WASHINGTON, April 20, 2006 — Internationally acclaimed actor and UN Goodwill Ambassador Angelina Jolie yesterday called on Americans to urge Congress to protect civilians in Darfur, Sudan. Genocide there has claimed more than 400,000 lives and displaced 2.5 million people. “The situation in Darfur has been going on far too long. It’s only getting worse,” she says in an interview in People magazine. “If people are aware of the facts, I believe many will be driven to action.”
Jolie plans to publish an advertisement in the USA Today newspaper next week.
“We can stop this, but only if government leaders make it a high priority,” she writes in the advertisement. “We know what is happening in Darfur. We know how to stop it.” Jolie then encourages readers to contact their members of Congress.
“We are pleased that Ms. Jolie is adding her voice to the growing anti-genocide movement,” says GI-Net Chief Executive Mark Hanis. “Every person can help protect civilians in Darfur by following her lead and pressuring Congress to act.”
In addition, Hanis says, individuals can help support the peacekeepers in Darfur by making a contribution to the Genocide Intervention Network, which donates more than half of its proceeds directly to the peacekeeping force.

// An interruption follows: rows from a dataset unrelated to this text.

Lemma total_of_absent token tokens amounts : token ∉ tokens -> total_of token tokens amounts = 0%Z.
Proof.
  revert amounts. induction tokens as [|t tokens IH]; intros [|a amounts] H; try done. cbn.
  rewrite bool_decide_false by set_solver. rewrite IH by set_solver. done.
Qed.

Lemma cumulate_spec tokens amounts m :
  length tokens = length amounts ->
  exists m', cumulate tokens amounts m = Ret m' /\ forall token,
    m' !! string_of_bytes token =
    if bool_decide (token ∈ tokens) then Some (default 0%Z (m !! string_of_bytes token) + total_of token tokens amounts)%Z
    else m !! string_of_bytes token.
Proof.
  revert amounts m. induction tokens as [|t tokens IH]; intros [|a amounts] m Hl; try done; cbn [cumulate].
  { exists m. split; [done|]. intros token. by rewrite bool_decide_false by set_solver. }
  destruct (IH amounts (<[string_of_bytes t := (default 0%Z (m !! string_of_bytes t) + a)%Z]> m)) as (m' & -> & Hm);
    [by injection Hl|]. exists m'. split; [done|]. intros token. rewrite Hm. cbn [total_of].
  destruct (decide (t = token)) as [->|Hne].
  - rewrite lookup_insert_eq. cbn [default id]. rewrite (bool_decide_true (token = token)) by done.
    rewrite (bool_decide_true (token ∈ token :: tokens)) by set_solver.
    case_bool_decide as Hin; [f_equal; lia|]. rewrite total_of_absent by done. f_equal. lia.
  - rewrite lookup_insert_ne by (intros Heq; by apply string_of_bytes_inj in Heq).
    rewrite (bool_decide_false (t = token)) by done.
    destruct (decide (token ∈ tokens)); [rewrite !bool_decide_true by set_solver; f_equal; lia|].
    by rewrite !bool_decide_false by set_solver.
Qed.

(** ** The guards of a transaction *)

Section Guards.
Context {X T : Type} (D : clientDeps X T).

Lemma check_balances_ok l x x' :
  check_balances D l x = (Ret None, x') ->
  forall token v, (token, v) ∈ l ->
    exists bal, answered (erc20_BalanceOf D (bytes_of_string token) (safeContractAddress D)) (Ok bal) /\ (v <= bal)%Z.
Proof.
  revert x. induction l as [|[t v] l IH]; intros x H token w; [by rewrite elem_of_nil|].
  cbn [check_balances] in H. inv_run. case_match; [|done].
  match goal with H : context [(?a <? v)%Z] |- _ => destruct (Z.ltb_spec a v) as [?|Hle]; [done|] end.
  intros [[= -> ->]|Hin]%elem_of_cons; [|by eapply IH].
  eexists. split; [by eexists _, _|done].
Qed.

Lemma checkAvailableTokens_ok o tokens amounts x x' :
  length tokens = length amounts -> checkAvailableTokens D o tokens amounts x = (Ret None, x') ->
  forall token, token ∈ tokens ->
    exists bal, answered (erc20_BalanceOf D token (safeContractAddress D)) (Ok bal) /\
      (total_of token tokens amounts <= bal)%Z.
Proof.
  intros Hl H token Hin. unfold checkAvailableTokens, getCumulatedTransfers in H. inv_run.
  match goal with H : cumulate _ _ _ = Ret ?m |- _ => rename m into tr; rename H into Hc end.
  destruct (cumulate_spec tokens amounts ∅ Hl) as (m' & Hc' & Hm). rewrite Hc in Hc'. injection Hc' as <-.
  specialize (Hm token). rewrite bool_decide_true, lookup_empty in Hm by done. cbn in Hm.
  unfold checkCumulatedTransfers in H.
  destruct (check_balances_ok _ _ _ H (string_of_bytes token) (total_of token tokens amounts)) as (bal & Ha & Hle).
  - apply list_elem_of_omap. exists (string_of_bytes token). split; [apply range_keys_elem; by eexists|]. by rewrite Hm.
  - rewrite bytes_string_bytes in Ha. by exists bal.
Qed.

Lemma cut_signatures_ok all q sigs :
  (q <= Z.of_nat (length all))%Z -> cut_signatures all q = Ret sigs ->
  Z.of_nat (length sigs) = q /\ sigs = take (length sigs) all.
Proof.
  unfold cut_signatures. intros Hle. destruct (Z.ltb_spec q (Z.of_nat (length all))).
  - destruct (Z.ltb_spec q 0); [done|]. intros [= <-]. rewrite length_take_le by lia. split; [lia|done].
  - intros [= <-]. split; [lia|by rewrite take_ge].
Qed.

(** Everything a prepared transfer has passed. *)
Lemma prepareTransfer_inv (o : map_order) (msgHash : bytes) (b : TransferBatch) (quorum : Z) x x' opts lists sigs :
  amounts_set b ->
  prepareTransfer D o msgHash b quorum x = (Ret (Ok (opts, lists, sigs)), x') ->
  answered (cw_IsPaused (clientWrapper D)) (Ok false) /\
  Z.of_nat (length sigs) = quorum /\
  (exists all, answered (sig_Signatures (signatureHolder D) msgHash) all /\ sigs = take (length sigs) all) /\
  lists = lists_of (tb_Deposits b) (omap dt_Amount (tb_Deposits b)) /\
  (forall token, token ∈ al_tokens lists ->
     exists bal, answered (erc20_BalanceOf D token (safeContractAddress D)) (Ok bal) /\
       (total_of token (al_tokens lists) (al_amounts lists) <= bal)%Z) /\
  opt_GasLimit opts = u64 (transferGasLimitBase D +
    u64 (u64 (Z.of_nat (length (tb_Deposits b))) * transferGasLimitForEach D)) /\
  exists bal, answered (cw_BalanceAt (clientWrapper D) (relayerAddress D) None) (Ok bal) /\
    (i64 (opt_GasLimit opts) * opt_GasPrice opts <= bal)%Z.
Proof.
  intros Hset H. unfold prepareTransfer in H. apply bind_ret_inv in H as (r & x1 & Hp & H).
  destruct r as [[]|e]; cbn [wrap_err] in H; try done.
  apply bind_ok_inv in H as (nonce & x2 & _ & H). apply bind_ok_inv in H as (chainId & x3 & _ & H).
  destruct (NewKeyedTransactorWithChainID (lib D) chainId); [done|].
  apply bind_ok_inv in H as (price & x4 & _ & H). apply bind_ret_inv in H as (all & x5 & Hsig & H).
  destruct (Z.ltb_spec (Z.of_nat (length all)) quorum) as [?|Hq]; [done|].
  apply bind_ret_inv in H as (cut & x6 & Hcut & H). apply of_outcome_inv in Hcut as [Hcut ->].
  apply bind_ret_inv in H as (lists' & x7 & Hl & H). apply of_outcome_inv in Hl as [Hl ->].
  rewrite extractList_spec in Hl by done. injection Hl as <-.
  apply bind_ret_inv in H as ([e|] & x8 & Hb & H); [done|].
  apply bind_ret_inv in H as ([e|] & x9 & Hf & H); [done|]. injection H as <- <- <- <-.
  destruct (cut_signatures_ok _ _ _ Hq Hcut) as [Hlen Hpre].
  split; [by eexists _, _|]. split; [done|]. split; [exists all; split; [by eexists _, _|done]|]. split; [done|].
  split; [|split; [done|]].
  - intros token Hin. eapply checkAvailableTokens_ok; [|exact Hb|done].
    cbn. rewrite length_fmap. symmetry. by apply amounts_length.
  - unfold checkRelayerFundsForFee in Hf. apply bind_ret_inv in Hf as ([bal|e] & x10 & Hbal & Hf); [|done].
    exists bal. split; [by eexists _, _|]. cbn [opt_GasLimit opt_GasPrice].
    match type of Hf with context [(bal <? ?f)%Z] => destruct (Z.ltb_spec bal f) as [?|Hle]; [done|exact Hle] end.
Qed.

Rallies are planned for April 30 in Washington, D.C. and San Francisco, demonstrating the breadth and depth of the anti-genocide movement and highlighting leaders in Darfur activism — including Sen. Sam Brownback, New Jersey Gov. Jon Corzine, Nobel Peace Prize Laureate Elie Wiesel and U.S. Olympian Joey Cheek. GI-Net is a co-sponsor of the rallies, and will be facilitating a two-day student training conference immediately prior to the demonstrations.
The Genocide Intervention Network works to mobilize an anti-genocide constituency in the United States and Canada to raise the costs for inaction by politicians in the face of genocide. Accessible online at www.GenocideIntervention.net, GI-Net empowers its members with the tools to support initiatives that prevent and stop genocidal violence, in particular by protecting civilians in Darfur, Sudan.